## Task directions
Will you restate verbatim the lines running from the line with "split; [vm_compute; reflexivity|]." to the end of the data, leaving out everything else?

## Data for processing
(** ** Starting, cancelling, replaying, firing timers *)
Definition exEmpty : exRunner := (newContext (SetMaxParallelism 2 (NewRunner NewMemoryStore))).2.
Definition exBegin := beginRun (fun _ => None) background 0 100 "run-1" exDiamond [] [] None exEmpty.
Lemma beginRun_gated_witness : exists rep r0,
  EvaluateWorkflowRisk (fun _ => None) background "run-1" exDiamond []
    (authorizeWorkflow background 100 "run-1" exDiamond exEmpty).1 = (r0, inl rep) /\
  (wk_Score rep < ApprovalScore (wk_Thresholds rep) \/
   wk_Score rep < BlockScore (wk_Thresholds rep) /\ approved "run-1" r0).
Proof.
  assert (match exBegin with inl _ => true | inr _ => false end = true) as Hb by (vm_compute; reflexivity).
  destruct exBegin as [[cfg st]|] eqn:E; [|discriminate Hb].
  exact (proj2 (proj2 (beginRun_gated (fun _ => None) _ _ _ _ _ _ _ _ _ _ _ E))).
Defined.

Lemma ensureRunTenantAccess_exact_witness :
  let run := newRun "run-2" "wf" "acme" [] [] in
  (ensureRunTenantAccess (WithTenantID "acme" background) 105 run "runs:read" exRunner0).2 = None /\
  (ensureRunTenantAccess (WithTenantID "other" background) 105 run "runs:read" exRunner0).2 <> None.
Proof.
  split.
  - apply (ensureRunTenantAccess_exact (WithTenantID "acme" background)). right. split; [vm_compute; reflexivity|by intros ?].
  - intros Ha. apply (ensureRunTenantAccess_exact (WithTenantID "other" background)) in Ha.
    destruct Ha as [Ha|[Ha _]]; vm_compute in Ha; discriminate Ha.
Defined.

Lemma CancelRun_effect_witness :
  isCanceled "run-1" (CancelRun background 105 "run-1" "stop" exSt0.2).1 = true.
Proof.
  destruct (CancelRun background 105 "run-1" "stop" exSt0.2) as [r' err] eqn:E.
  assert (err = None) as -> by (apply (f_equal snd) in E; vm_compute in E; by subst).
  assert ((fun run => (r_RunID run, r_Status run)) <$> GetRun "run-1" (rn_store exSt0.2) = Some ("run-1", RunStatusRunning)) as Hrun
    by (vm_compute; reflexivity).
  destruct (GetRun "run-1" (rn_store exSt0.2)) as [run|] eqn:Er; [|discriminate Hrun]. injection Hrun as Hid Hst.
  destruct (CancelRun_effect background 105 "run-1" "stop" _ _ _ Er Hid E) as (_&Hc&_).
  rewrite decide_False in Hc by (rewrite Hst; by intros [?|?]). by destruct Hc.
Defined.

(** A run of which a and b have succeeded. *)
Definition exDone (n : string) : NodeExecution :=
  mkNodeExec "run-1" "wf" n 1 NodeStatusSucceeded (Some 1) (Some 2) [] [x01] "".
Definition exTwoDone : exRunner :=
  set_rn_store (UpsertNodeExecution (exDone "b") (UpsertNodeExecution (exDone "a")
                  (CreateRun exDagRun NewMemoryStore).1).1).1 exRunner0.
Lemma exTwoDone_stored n a ne : stored exTwoDone "run-1" n a = Some ne ->
  (n = "a" \/ n = "b") /\ a = 1 /\ ne = exDone n.
Proof.
  unfold stored. change (rn_store exTwoDone) with (UpsertNodeExecution (exDone "b") (UpsertNodeExecution (exDone "a")
    (CreateRun exDagRun NewMemoryStore).1).1).1.
  rewrite law_node_nodes. case_decide as Hb; [destruct Hb as (_&_&->&->); intros [= <-]; auto|].
  rewrite law_node_nodes. case_decide as Ha; [destruct Ha as (_&_&->&->); intros [= <-]; auto|]. done.
Qed.
Lemma exTwoDone_resumable : resumable "run-1" exTwoDone.
Proof.
  split.
  - intros n a ne (_&->&->)%exTwoDone_stored. done.
  - intros x y (n1&a1&Hx)%law_list (n2&a2&Hy)%law_list _ _. apply exTwoDone_stored in Hx as (_&_&->).
    apply exTwoDone_stored in Hy as (_&_&->). simpl. congruence.
Qed.
Lemma replay_forgets_suffix_witness : exists r' : exRunner,
  doneNodes "run-1" r' !! "b" = None /\ is_Some (doneNodes "run-1" r' !! "a").
Proof.
  destruct (replaySuffix 200 "run-1" "b" ReplayLive exDiamond exDagRun exTwoDone) as [r' [run'|err]] eqn:E;
    [|exfalso; apply (f_equal snd) in E; vm_compute in E; discriminate E].
  assert (TrimSpace "b" <> "") as Hb by (vm_compute; discriminate).
  pose proof (replay_forgets_suffix _ _ _ _ _ _ _ _ _ exTwoDone_resumable Hb E) as Hr. exists r'. split.
  - apply (Hr "b"). split; [done|]. by intros [Hm _].
  - destruct (Hr "a") as [_ Ha]. rewrite Ha; [eexists; vm_compute; reflexivity|]. intros [Hp _].
    apply downstream_reachable in Hp. revert Hp. apply (bool_decide_eq_false_1 ("a" ∈ downstreamNodes exDiamond "b")).
    vm_compute. reflexivity.
Defined.

Definition exTimed : exRunner :=
  set_rn_store (UpsertTimer (mkTimer "run-1" "wf" "a" 1 TimerScheduled 50 1 None "retry")
                  (CreateRun exDagRun NewMemoryStore).1).1 exRunner0.
Lemma FireDueTimers_settles_witness :
  zlen (ListDueTimers 60 (rn_store exTimed)) = 1 /\ ListDueTimers 60 (rn_store (FireDueTimers 60 exTimed).1) = [].
Proof.
  split; [vm_compute; reflexivity|]. destruct (FireDueTimers 60 exTimed) as [r' [n err]] eqn:E.
  assert (err = None) as -> by (apply (f_equal (snd ∘ snd)) in E; vm_compute in E; by subst).
  assert (timers_ok (rn_store exTimed)) as Hok.
  { intros k t. assert (timers (rn_store exTimed) = {["run-1|a|1" := mkTimer "run-1" "wf" "a" 1 TimerScheduled 50 1 None "retry"]})
      as -> by (vm_compute; reflexivity). intros [<- <-]%lookup_singleton_Some. vm_compute. reflexivity. }
  destruct (FireDueTimers_settles 60 _ _ _ _ Hok E) as (_&Hd&_). by destruct (Hd eq_refl).
Defined.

## Task solution
  split; [vm_compute; reflexivity|]. destruct (FireDueTimers 60 exTimed) as [r' [n err]] eqn:E.
  assert (err = None) as -> by (apply (f_equal (snd ∘ snd)) in E; vm_compute in E; by subst).
  assert (timers_ok (rn_store exTimed)) as Hok.
  { intros k t. assert (timers (rn_store exTimed) = {["run-1|a|1" := mkTimer "run-1" "wf" "a" 1 TimerScheduled 50 1 None "retry"]})
      as -> by (vm_compute; reflexivity). intros [<- <-]%lookup_singleton_Some. vm_compute. reflexivity. }
  destruct (FireDueTimers_settles 60 _ _ _ _ Hok E) as (_&Hd&_). by destruct (Hd eq_refl).
Defined.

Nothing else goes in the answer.